Lemma read_connections_written (cs : list Connection) (rest : File) :
  Forall edge_typed cs ->
  Forall (fun c => is_Some (read_double (show_double (weight c)))) cs ->
  exists cs',
    read_connections read_double (length cs)
      (flat_map (fun c => [put_int (source_neuron_idx c);
                           put_int (target_neuron_idx c);
                           show_double (weight c)]) cs ++ rest)
    = Some (cs', rest)
    /\ map Some cs' = map (reread show_double read_double) cs.
Proof.
  intros Hty Hw. induction cs as [|c cs IH].
  - exists []. split; reflexivity.
  - apply Forall_cons in Hty as [[Hs Ht] Hty]. apply Forall_cons in Hw as [[w Hc] Hw].
    destruct (IH Hty Hw) as (cs' & Hcs' & Hmap).
    exists ({| source_neuron_idx := source_neuron_idx c;
               target_neuron_idx := target_neuron_idx c;
               weight := w; data := 0 |} :: cs').
    cbn [length flat_map app read_connections extract].
    rewrite !get_put_ushort by assumption. read_step.
    rewrite get_put_ushort by assumption. read_step.
    rewrite Hc. read_step. rewrite Hcs'.
    read_step. split.
    + unfold new_Connection, to_ushort. destruct Hs, Ht.
      unfold USHRT_MAX in *. now rewrite !Z.mod_small by lia.
    + cbn [map]. rewrite Hmap. unfold reread at 2. now rewrite Hc.
Qed.

Lemma reread_all (cs cs' : list Connection) :
  map Some cs' = map (reread show_double read_double) cs ->
  map endpoints cs' = map endpoints cs
  /\ map (fun c => Some (weight c)) cs'
     = map (fun c => read_double (show_double (weight c))) cs.
Proof.
  revert cs'. induction cs as [|c cs IH]; intros [|c' cs']; cbn [map];
    try discriminate; [split; reflexivity|].
  intros [= Hc Hcs]. destruct (IH cs' Hcs) as [IH1 IH2].
  unfold reread in Hc.
  destruct (read_double (show_double (weight c))) as [w|]; [|discriminate].
  injection Hc as ->. cbn. now rewrite IH1, IH2.
Qed.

☆ ☆ ☆ ☆

## DIRECTIONS
Make a faithful copy of every record above.

## TASK SOLUTION
Lemma read_connections_written (cs : list Connection) (rest : File) :
  Forall edge_typed cs ->
  Forall (fun c => is_Some (read_double (show_double (weight c)))) cs ->
  exists cs',
    read_connections read_double (length cs)
      (flat_map (fun c => [put_int (source_neuron_idx c);
                           put_int (target_neuron_idx c);
                           show_double (weight c)]) cs ++ rest)
    = Some (cs', rest)
    /\ map Some cs' = map (reread show_double read_double) cs.
Proof.
  intros Hty Hw. induction cs as [|c cs IH].
  - exists []. split; reflexivity.
  - apply Forall_cons in Hty as [[Hs Ht] Hty]. apply Forall_cons in Hw as [[w Hc] Hw].
    destruct (IH Hty Hw) as (cs' & Hcs' & Hmap).
    exists ({| source_neuron_idx := source_neuron_idx c;
               target_neuron_idx := target_neuron_idx c;
               weight := w; data := 0 |} :: cs').
    cbn [length flat_map app read_connections extract].
    rewrite !get_put_ushort by assumption. read_step.
    rewrite get_put_ushort by assumption. read_step.
    rewrite Hc. read_step. rewrite Hcs'.
    read_step. split.
    + unfold new_Connection, to_ushort. destruct Hs, Ht.
      unfold USHRT_MAX in *. now rewrite !Z.mod_small by lia.
    + cbn [map]. rewrite Hmap. unfold reread at 2. now rewrite Hc.
Qed.

Lemma reread_all (cs cs' : list Connection) :
  map Some cs' = map (reread show_double read_double) cs ->
  map endpoints cs' = map endpoints cs
  /\ map (fun c => Some (weight c)) cs'
     = map (fun c => read_double (show_double (weight c))) cs.
Proof.
  revert cs'. induction cs as [|c cs IH]; intros [|c' cs']; cbn [map];
    try discriminate; [split; reflexivity|].
  intros [= Hc Hcs]. destruct (IH cs' Hcs) as [IH1 IH2].
  unfold reread in Hc.
  destruct (read_double (show_double (weight c))) as [w|]; [|discriminate].
  injection Hc as ->. cbn. now rewrite IH1, IH2.
Qed.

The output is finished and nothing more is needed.